The pyramids soon provide me with another distraction. Boy is it hard to keep one’s focus in this country as the ancient and modern collide with each other so frequently and so noisily.

There are the young boys desperate to sell me any kind of nonsense for a few Egyptian pounds, and there are the tourists all striking the same stiff pose as the camera lens clicks for what must be the umpteenth time in a gesture we know has been and will continue to be repeated ad nauseam over the years.

I try hard to join in, but I feel embarrassed and superior and anyway, the guy perched on his camel as we drove past, would have made a far better picture. Except now I’ve been told even if we had wanted to take a photo of him, we would have had to pay for the delight.

Still I marvel at the sheer effort there must have been in moving all that stone in worship of a pharaoh. Not strong on the original thinking I guess. But would anyone be willing to do the same for Posh n’ Becks or Brangelina today I wonder if they decided they needed immortalising in the same way.

A quick lesson on mummification from the guide takes the stomach to unchartered territory so far on this trip. Perhaps that’s still to come with my steadfast refusal not to be persuaded against eating the fresh fruit and veggies.

Time for a quick peak at the Sphinx, minus its beard, which apparently the British museum still refuses to return, although quite why yet again escapes me – and the tour guide wasn’t much help on that front either.

So the whistle stop is over and Aswan beckons. Internal airlines will test my steel.

Saturday, 1 March 2008

Page Viarge

After piling off the bus, which brought us from the 'plane to the gate – just how we managed so successfully to be first on and of course last off will remain forever a complete mystery – we shuffled towards a mass of waiting tourist reps.

Each was waving a board rather like one of those exits from an Italian motorway when you can’t find the sign for where you want to go because it’s lost in the sheer of multitude of advertising boards.

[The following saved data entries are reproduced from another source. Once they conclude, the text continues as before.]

(* ===== verification/_CoqProject ===== *)
-Q . S2P
Prelude.v
Codec.v
Primitives.v
Reference.v
Message.v
Aggregator.v
Synchronizer.v
ProtocolName.v
Network.v
ConsensusState.v
Import.v
Worker.v
WorkerFacts.v
WorkerSafety.v
Liveness.v
ViewChange.v
Cluster.v
Progress.v
Recovery.v
NodeRound.v
Finality.v
Timer.v
Service.v
Inherents.v
Pallet.v
Weights.v
Runtime.v
RuntimeApi.v
ChainSpec.v
NodeService.v
Benchmarking.v
Command.v
Payload.v
ConfigFile.v
BenchClient.v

Miraculously enough though, through the wood we did managed to see the trees. There holding aloft our names was Omar Sharif (or so he claimed) in appalling French. His English was apparently better, but there was no real proof. He promptly provided us with our visa (included in the price clearly) on a “page viarge”, which neither we nor the other couple he had collected understood, but which turned out to mean two blank pages in our passport – one for the stick-it-on-yourself visa and one for the official stamp. His English really was better than his French as I wheedled the explanation out of him.

Luckily the interminable wait for the luggage was accompanied by some light entertainment in the form of one veritable mountain of a local man shouting very “largely.’ No idea what it was all about of course as my Arabic only goes as far as to say “thank you.”

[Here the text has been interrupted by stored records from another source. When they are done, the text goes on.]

(* ===== verification/Prelude.v ===== *)
(** * HotStuff block finality for Substrate: a verification library

    The repository runs HotStuff as a finality gadget beside Substrate's block
    production: blocks are authored and imported by Substrate, the voters of
    [hotstuff/consensus] agree on which of them are final, and the pallet of
    [hotstuff/pallets/hotstuff] keeps the authorities and slots in the runtime
    of [node-template], whose node starts the voters.  This library translates
    that code into Rocq functions and proves what makes it correct, and where it
    is not, exactly how it fails.

    ** The program and its model

    A node has two tasks.  The network task ([ConsensusNetwork]) decodes gossip
    into a bounded channel and follows the client's notifications into a shared
    queue of blocks waiting for finality.  The worker ([ConsensusWorker]) takes
    messages from the channel and its timer, one at a time.  In view [v] the
    authority [v mod n] proposes a payload on its highest quorum certificate
    (QC); the others vote to the leader of [v + 1], which makes a QC of more than
    two thirds of the votes and proposes next.  A view without progress ends by
    timeouts, collected into a timeout certificate (TC).  A proposal whose parent
    and grandparent have consecutive views finalizes the grandparent's block.

    - [Prelude]: bytes, machine integers, outcomes, the state monad [Comp] for
      [&mut self] methods with its weakest preconditions, generic lemmas.
    - [Codec], [Primitives]: SCALE, hashing, keys and keystore as interfaces with
      their laws; constants, errors, consensus logs
      ([hotstuff/primitives/src/lib.rs], [consensus/src/primitives.rs]).
    - [Reference]: one concrete platform (SCALE as documented, a toy hash and
      signature) that satisfies the laws, for evaluated witnesses.
    - [Message] ([message.rs]): messages, coding, digests, verification.
    - [Aggregator] ([aggregator.rs]): votes and timeouts into certificates.
    - [Synchronizer] ([client.rs] as an interface, [store.rs], [synchronizer.rs]):
      the client, the proposal store and the ancestor walk.
    - [ProtocolName] ([config.rs]): the name and peer set of the gossip protocol.
    - [Network] ([network.rs]): the gossip filters and the bridge to the engine.
    - [ConsensusState] ([consensus.rs], [ConsensusState]): the voter's state.
    - [Import] ([import.rs]): block import and the queue of pending blocks.
    - [Worker] ([consensus.rs], [ConsensusWorker]): every handler and the loop;
      what a leader proposes.
    - [WorkerFacts]: the worker's invariant and a specification of each handler.
    - [WorkerSafety]: the node as a state machine and its theorems.
    - [Liveness]: from a quorum of votes to the next leader's proposal.
    - [ViewChange]: timeouts and views without progress; nodes left behind.
    - [Cluster]: several nodes with faulty authorities; agreement.
    - [Recovery]: a committee with a silent leader.
    - [Progress], [NodeRound], [Finality]: a schedule of timers and deliveries for
      an honest committee, what each of its steps does at one node, and the run of
      the whole network to the last block.
    - [Timer] ([synchronizer.rs], [Timer]; [consensus.rs], [run]): the local timer
      over tokio's interval and the loop of the worker in time.
    - [Service] ([consensus.rs], [ConsensusNetwork] and [start_hotstuff];
      [client.rs], [authorities.rs], [aux_schema.rs]): wiring and start-up.
    - [Inherents] ([primitives/src/inherents.rs]): the slot in inherent data.
    - [Pallet] ([pallets/hotstuff/src/lib.rs], [primitives/src/digests.rs]) and
      [Weights] ([pallets/hotstuff/src/weights.rs]): the runtime side.
    - [Runtime] and [RuntimeApi] ([node-template/runtime/src/lib.rs]): constants,
      session keys and blocks; the configuration of every pallet and every method
      of the runtime interface.
    - [ChainSpec], [NodeService], [Benchmarking], [Command]
      ([node-template/node/src]: [chain_spec.rs]; [service.rs] and [rpc.rs];
      [benchmarking.rs]; [cli.rs] and [command.rs]): the node around the voter,
      from the chain specification to the started services.
    - [Payload] ([primitives/src/payload.rs], [commitment.rs]): extensible
      payloads and commitments.
    - [ConfigFile] ([node-template/node/src/config.rs], [node.rs]) and
      [BenchClient] ([client.rs]): the stand-alone node's files and boot, and the
      load generator.

    A struct is a [Record] with the source's fields, an enum an [Inductive], a
    [HashMap] a [gmap], a [Result] an [outcome] (which also has [Panic], and
    [Diverge] for exhausted fuel), and a [&mut self] method a [Comp].  Integers
    are [Z] with the wrap-around of release builds written out.  Calls that leave
    the node (gossip, timer resets, sync requests, finalization) are recorded in
    the worker's log, in order, and so is each vote it makes.

    ** What the theorems show

    Messages ([Message]): exactly when each [verify] succeeds and with which
    error it fails; messages survive the wire; digests commit to what they
    cover and the kinds of messages cannot be confused. Aggregation
    ([Aggregator]): refinement of a map from certificates to supporters,
    quorums in any order make certificates, and those verify; for TCs, when
    they do and when not. State ([ConsensusState]): leaders rotate fairly, own
    messages verify at peers, and what view changes do. Queue and store
    ([Import], [Synchronizer], [Network]): what polls and filters do on every
    input. Worker ([Worker], [WorkerSafety]): what leaders propose; in every
    reachable state the invariant holds; views never move back; every handler
    returns; a node never equivocates; it finalizes only by the commit rule and
    always when the rule applies; what it gossips decodes at its peers.
    Progress ([Liveness]): a quorum of votes in any order makes the next leader
    propose on a certificate for them; ([ViewChange]) a quorum of timeouts in
    any order ends a view, and the next leader proposes the first waiting
    block; ([Recovery]) the live nodes of a committee get past a silent leader
    to a proposal they vote for; ([Finality]) in a synchronous run of an honest
    committee of any size every node finalizes every block of a chain of any
    length; ([Timer]) a node's own timeouts are a timer period apart and an
    idle node times out. Committee ([Cluster]): at most one proposal is
    certified per view below a third of faulty authorities; and a run in which
    two honest nodes finalize different blocks, since the voting rule has no
    lock. Start-up ([Service]): a started node, also a restarted one, refines
    the state machine of [WorkerSafety] under any interleaving of its tasks;
    and a restart that makes a node vote twice in a view. Runtime ([Inherents],
    [Pallet], [RuntimeApi], [Payload]): storage invariants, accepted blocks,
    announced changes, authorities that stay those of genesis over executed
    blocks, session keys, lookup. Node ([ChainSpec], [NodeService], [Command],
    [ProtocolName]): a shipped chain starts exactly its committee, services
    start in one order, and up to a failure in the same order, and chains do
    not share a protocol. Tools ([Benchmarking], [ConfigFile], [BenchClient]):
    signed benchmark extrinsics, files that are read back, and transactions
    that differ.

    Defects the code has are stated as theorems about the code as it is:
    [advance_view_from_target] never catches up, so that messages and
    certificates of later views do not move a node left behind, nor does its
    timer ([ViewChange]), TCs of timeouts with an older high QC do not verify, certificates do not check membership,
    the restarted queue is empty, the missing locking rule, votes that a
    restart forgets, a timer period of zero that stops the start-up,
    configuration files that are neither truncated nor flushed, and a load
    generator that is silent at low rates.

    ** States a node starts in

    [initial] of [WorkerSafety] is what [start_hotstuff] builds: view 0, an empty
    queue, and a store that is empty or holds proposals of an earlier run.  Polls of
    the queue and moves of the client ([background]) happen between events, at one
    node and in a committee ([net_step] of [Cluster]); the schedule of [Finality]
    begins after polls have filled the queues.  A log belongs to one run of a node,
    so theorems about votes are about the votes since the last start.  The faulty
    authorities of [Cluster] can send everything except a valid signature of an
    honest key that its node has not given.

    ** Parameters and hypotheses

    Code outside the repository is a parameter: SCALE ([Scale], [ScaleLaws]), the
    hash, keys and keystore ([Platform], [PlatformLaws], [KeystoreLaws]) and the
    client ([Client], [ClientLaws], [ImportClient], [RuntimeClient]; [ChainClient]
    says what a client on one chain of blocks does); tokio's interval
    ([TokioTime], [TokioLaws]); around the node, the gossip engine ([GossipLib]),
    inherent data ([InherentLib]), weights and limits ([WeightLib], [LimitsLib]),
    the other pallets, the executive and the optional features ([FrameLib],
    [ExecutiveLib], [FeatureLib]), key derivation ([KeyLib]),
    transactions ([TxLib]), Substrate's services and commands ([ServiceLib],
    [CliLib]), hex and byte buffers ([HexLib], [BytesLib]), JSON ([Json]) and the
    services of the stand-alone node ([NodeLib]), each with its laws.  Hash
    collisions are excluded only between the preimages a theorem names
    ([collision_free]).  [Reference] and the reference clients instantiate all of
    them, so every hypothesis is shown to be satisfiable.

    ** Fuel and bounds

    [handle_proposal] and [handle_vote] call each other; [fuel] bounds the nested
    calls.  With at least two distinct authorities two are enough, since
    consecutive views have different leaders; in any committee, and so with a
    lone authority, which leads every view, twice the length of the pending queue
    and three are ([handlers_return]): [proposal_rank] of [WorkerFacts] decreases
    with each nested proposal.  More fuel never changes a result.  The queue is
    taken to stay as it is while one event is handled.  The view counter is a [u64]:
    the theorems about steps ask that it is not within [room fuel] of its end.
    [collect_unfinalized] has one unit of fuel per unfinalized block
    ([pending_queue_new_exact] shows it is enough below the last block number),
    and [binary_search_by] one per entry.  The connection attempts of the load
    generator have fuel that stands for their number; [wait_run] shows that it
    runs out only when a node refuses them all.  The schedule of [Finality] runs
    [3 * top] proposals for [top] blocks, and one nested call is enough for it.

    ** Not modelled

    The gossip engine and the tokio runtime (their calls are effects, events or
    parameters); Substrate's services, pallets, executive and command
    implementations, which the node only calls.  Associated types that carry no
    value and trait aliases.  The [try-runtime] subcommand, [Display], logging and
    metrics.  Handlers take no time, so the load a node can bear is not covered.
    Files are opened or not and have a size limit; other errors of the operating
    system are left out, and connections of the load generator take no time.
    The unit tests. *)
From stdpp Require Export base tactics numbers option list sorting gmap sets strings.
From Stdlib Require Export Strings.Byte.

#[export] Set Default Goal Selector "!".
Local Open Scope Z_scope.

(** ** Bytes *)

Abbreviation bytes := (list Byte.byte).

#[export] Instance byte_eq_dec : EqDecision Byte.byte := Byte.byte_eq_dec.
#[export] Instance byte_countable : Countable Byte.byte.
Proof.
  refine (inj_countable Byte.to_N Byte.of_N _).
  apply Byte.of_to_N.
Defined.

(** The byte-string literal [b"..."] of Rust. *)
Definition byte_string (s : string) : bytes := String.list_byte_of_string s.

(** ** Machine integers: an unsigned [w]-bit integer is a [Z] in range. *)

Definition u64_max : Z := 2 ^ 64 - 1.
Definition u64_ok (z : Z) : Prop := 0 <= z < 2 ^ 64.
Definition u32_ok (z : Z) : Prop := 0 <= z < 2 ^ 32.

(** Wrap-around of the release profile (overflow checks off). *)
Definition u64_wrap (z : Z) : Z := z mod 2 ^ 64.
Definition u32_wrap (z : Z) : Z := z mod 2 ^ 32.

Declare Scope machine_scope.
Delimit Scope machine_scope with machine.
Notation "a +₆₄ b" := (u64_wrap (a + b)) (at level 50, left associativity) : machine_scope.
Notation "a -₆₄ b" := (u64_wrap (a - b)) (at level 50, left associativity) : machine_scope.
Notation "a +₃₂ b" := (u32_wrap (a + b)) (at level 50, left associativity) : machine_scope.

Lemma u64_wrap_small z : u64_ok z → u64_wrap z = z.
Proof. intros ?. by apply Z.mod_small. Qed.

Lemma u64_wrap_ok z : u64_ok (u64_wrap z).
Proof. by apply Z.mod_pos_bound. Qed.

Lemma u32_wrap_small z : u32_ok z → u32_wrap z = z.
Proof. intros ?. by apply Z.mod_small. Qed.

Lemma u32_wrap_ok z : u32_ok (u32_wrap z).
Proof. by apply Z.mod_pos_bound. Qed.

(** ** Outcomes

    What running a Rust function gives: a value, an [Err] of its [Result], a
    panic, or, for the fuelled model of an unbounded recursion, [Diverge] when
    the fuel ran out. *)

Inductive outcome (E A : Type) : Type :=
| Ok (a : A)
| Err (e : E)
| Panic (why : string)
| Diverge.
Arguments Ok {_ _} _.
Arguments Err {_ _} _.
Arguments Panic {_ _} _.
Arguments Diverge {_ _}.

And that’s courtesy of Michael, in whose care Omar Sharif left us after we had cleared customs He was there to usher us into our taxi. The welcoming melee was to be expected and far from disappointing as drivers set up a honking serenade to see who could get closest to the pick-up points.

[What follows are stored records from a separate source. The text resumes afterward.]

(* ===== verification/Codec.v ===== *)
(** * The SCALE codec as an interface

    [parity-scale-codec] is a library the sources only call, so its coding of
    the basic types is a parameter: the class [Scale] gives the coders,
    [ScaleLaws] the documented behaviour the code relies on (decoding an
    encoding gives the value back and leaves the rest of the input).  What the
    sources themselves write, [#[derive(Encode, Decode)]] on their structs and
    enums (fields in order, a variant index first), is defined in the files of
    those types with the combinators below. *)
From S2P Require Import Prelude.
Local Open Scope Z_scope.

Class Codec (A : Type) := {
  scale_encode : A → bytes;
  scale_decode : bytes → option (A * bytes);
}.
#[export] Hint Mode Codec ! : typeclass_instances.

(** [Decode::decode(&mut &data[..])]: the rest of the input is dropped. *)
Definition decode_all `{Codec A} (data : bytes) : option A :=
  fst <$> scale_decode data.

(** A coder round-trips on the values satisfying [ok], and decodes to such
    values only. *)
Class RoundTrip (A : Type) `{Codec A} (ok : A → Prop) : Prop := {
  decode_encode_rest : ∀ a r, ok a → scale_decode (scale_encode a ++ r) = Some (a, r);
  decode_ok : ∀ b a r, scale_decode b = Some (a, r) → ok a;
}.
#[export] Hint Mode RoundTrip ! ! - : typeclass_instances.

Section roundtrip.
Context `{HA : RoundTrip A ok}.

Lemma decode_all_encode a : ok a → decode_all (scale_encode a) = Some a.
Proof.
  intros ?. unfold decode_all.
  rewrite <- (app_nil_r (scale_encode a)), decode_encode_rest; done.
Qed.

Lemma encode_inj_rest a b r s :
  ok a → ok b → scale_encode a ++ r = scale_encode b ++ s → a = b ∧ r = s.
Proof.
  intros Ha Hb Heq.
  pose proof (decode_encode_rest a r Ha) as Hd.
  rewrite Heq, decode_encode_rest in Hd by done. naive_solver.
Qed.

Lemma encode_inj a b :
  ok a → ok b → scale_encode a = scale_encode b → a = b.
Proof.
  intros Ha Hb Heq.
  apply (encode_inj_rest a b [] []); [done..|by rewrite Heq].
Qed.
End roundtrip.

(** ** The library's coders *)

Class Scale := {
  u8_codec :: Codec Byte.byte;
  u32_codec : Codec Z;
  u64_codec : Codec Z;
  vec_codec :: ∀ A, Codec A → Codec (list A);
  option_codec :: ∀ A, Codec A → Codec (option A);
}.

Definition encode_u64 `{Scale} (z : Z) : bytes := @scale_encode Z u64_codec z.
Definition decode_u64 `{Scale} (b : bytes) : option (Z * bytes) := @scale_decode Z u64_codec b.
Definition encode_u32 `{Scale} (z : Z) : bytes := @scale_encode Z u32_codec z.
Definition decode_u32 `{Scale} (b : bytes) : option (Z * bytes) := @scale_decode Z u32_codec b.

(** A [Vec] that SCALE can encode: its length fits a [u32]. *)
Definition vec_ok {A} (ok : A → Prop) (l : list A) : Prop :=
  Forall ok l ∧ Z.of_nat (length l) < 2 ^ 32.

Definition option_ok {A} (ok : A → Prop) (o : option A) : Prop :=
  match o with Some a => ok a | None => True end.

Definition any_ok {A} (a : A) : Prop := True.

Class ScaleLaws `{Scale} : Prop := {
  u8_round_trip :: RoundTrip Byte.byte any_ok;
  u32_round_trip : @RoundTrip Z u32_codec u32_ok;
  u64_round_trip : @RoundTrip Z u64_codec u64_ok;
  vec_round_trip :: ∀ A (HA : Codec A) ok, RoundTrip A ok → RoundTrip (list A) (vec_ok ok);
  option_round_trip :: ∀ A (HA : Codec A) ok, RoundTrip A ok → RoundTrip (option A) (option_ok ok);
  (** Fixed-width integers take their width. *)
  encode_u32_length : ∀ z, length (encode_u32 z) = 4%nat;
  encode_u64_length : ∀ z, length (encode_u64 z) = 8%nat;
}.

Section laws.
Context `{ScaleLaws}.

Lemma decode_encode_u64 z r : u64_ok z → decode_u64 (encode_u64 z ++ r) = Some (z, r).
Proof. apply u64_round_trip. Qed.
Lemma decode_u64_ok b z r : decode_u64 b = Some (z, r) → u64_ok z.
Proof. apply u64_round_trip. Qed.
Lemma decode_encode_u32 z r : u32_ok z → decode_u32 (encode_u32 z ++ r) = Some (z, r).
Proof. apply u32_round_trip. Qed.
Lemma decode_u32_ok b z r : decode_u32 b = Some (z, r) → u32_ok z.
Proof. apply u32_round_trip. Qed.

Lemma encode_u64_inj_rest a b r s :
  u64_ok a → u64_ok b → encode_u64 a ++ r = encode_u64 b ++ s → a = b ∧ r = s.
Proof. apply (encode_inj_rest (HA := u64_round_trip)). Qed.
Lemma encode_u32_inj_rest a b r s :
  u32_ok a → u32_ok b → encode_u32 a ++ r = encode_u32 b ++ s → a = b ∧ r = s.
Proof. apply (encode_inj_rest (HA := u32_round_trip)). Qed.
End laws.

(** ** Derived coders

    [dec_bind] sequences decoders, the shape [#[derive(Decode)]] generates. *)
Definition decoder (A : Type) : Type := bytes → option (A * bytes).

Definition dec_ret {A} (a : A) : decoder A := λ b, Some (a, b).
Definition dec_bind {A B} (m : decoder A) (k : A → decoder B) : decoder B := λ b,
  match m b with Some (a, b') => k a b' | None => None end.

Declare Scope codec_scope.
Delimit Scope codec_scope with codec.
Notation "'let+' x ':=' m 'in' k" := (dec_bind m (λ x, k))
  (at level 200, x name, m at level 100, k at level 200, right associativity) : codec_scope.

Lemma dec_bind_Some {A B} (m : decoder A) (k : A → decoder B) b c :
  dec_bind m k b = Some c ↔ ∃ a b', m b = Some (a, b') ∧ k a b' = Some c.
Proof. unfold dec_bind. destruct (m b) as [[??]|]; naive_solver. Qed.

(** Pairs are encoded field by field (tuples in the sources). *)
#[export] Instance prod_codec {A B} `{Codec A, Codec B} : Codec (A * B) := {|
  scale_encode p := scale_encode p.1 ++ scale_encode p.2;
  scale_decode := (let+ a := scale_decode in let+ b := scale_decode in dec_ret (a, b))%codec;
|}.

#[export] Instance prod_round_trip {A B} `{Codec A, Codec B} okA okB :
  RoundTrip A okA → RoundTrip B okB →
  RoundTrip (A * B) (λ p, okA p.1 ∧ okB p.2).
Proof.
  intros HA HB. split.
  - intros [a b] r [??]; simpl. unfold dec_bind.
    rewrite <- app_assoc, decode_encode_rest by done.
    by rewrite decode_encode_rest.
  - intros b [a c] r. simpl.
    intros (a' & b' & ? & (c' & b'' & ? & Heq)%dec_bind_Some)%dec_bind_Some.
    unfold dec_ret in Heq. simplify_eq. split; by eapply decode_ok.
Qed.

One family successfully managed to try to stuff far too much luggage into a waiting car and a mad woman headed straight at a throng of people, hitting the horn relentlessly to clear her path. It obviously worked as within minutes she had parked, and engine still running, hopped out of the seat to shower what surely could only have been her mother with a such a joyous embrace it would have been impossible to view her driving and parking skills as delinquent.

We’re eventually bundled into our taxi and driven off rapidly to our hotel.

Ah yes on the roads, the Egyptians are something else. There are lanes for sure, complete with solid white lines for no overtaking of course and panels indicating what you should do. But what the heck. This is a free world. This is still a democracy – of sorts - and there ain’t nobody gonna tell anybody else how to drive.

But there is one rule of the road and that seems to be “SOUND THAT HORN” and the longer, the more often and the louder the better!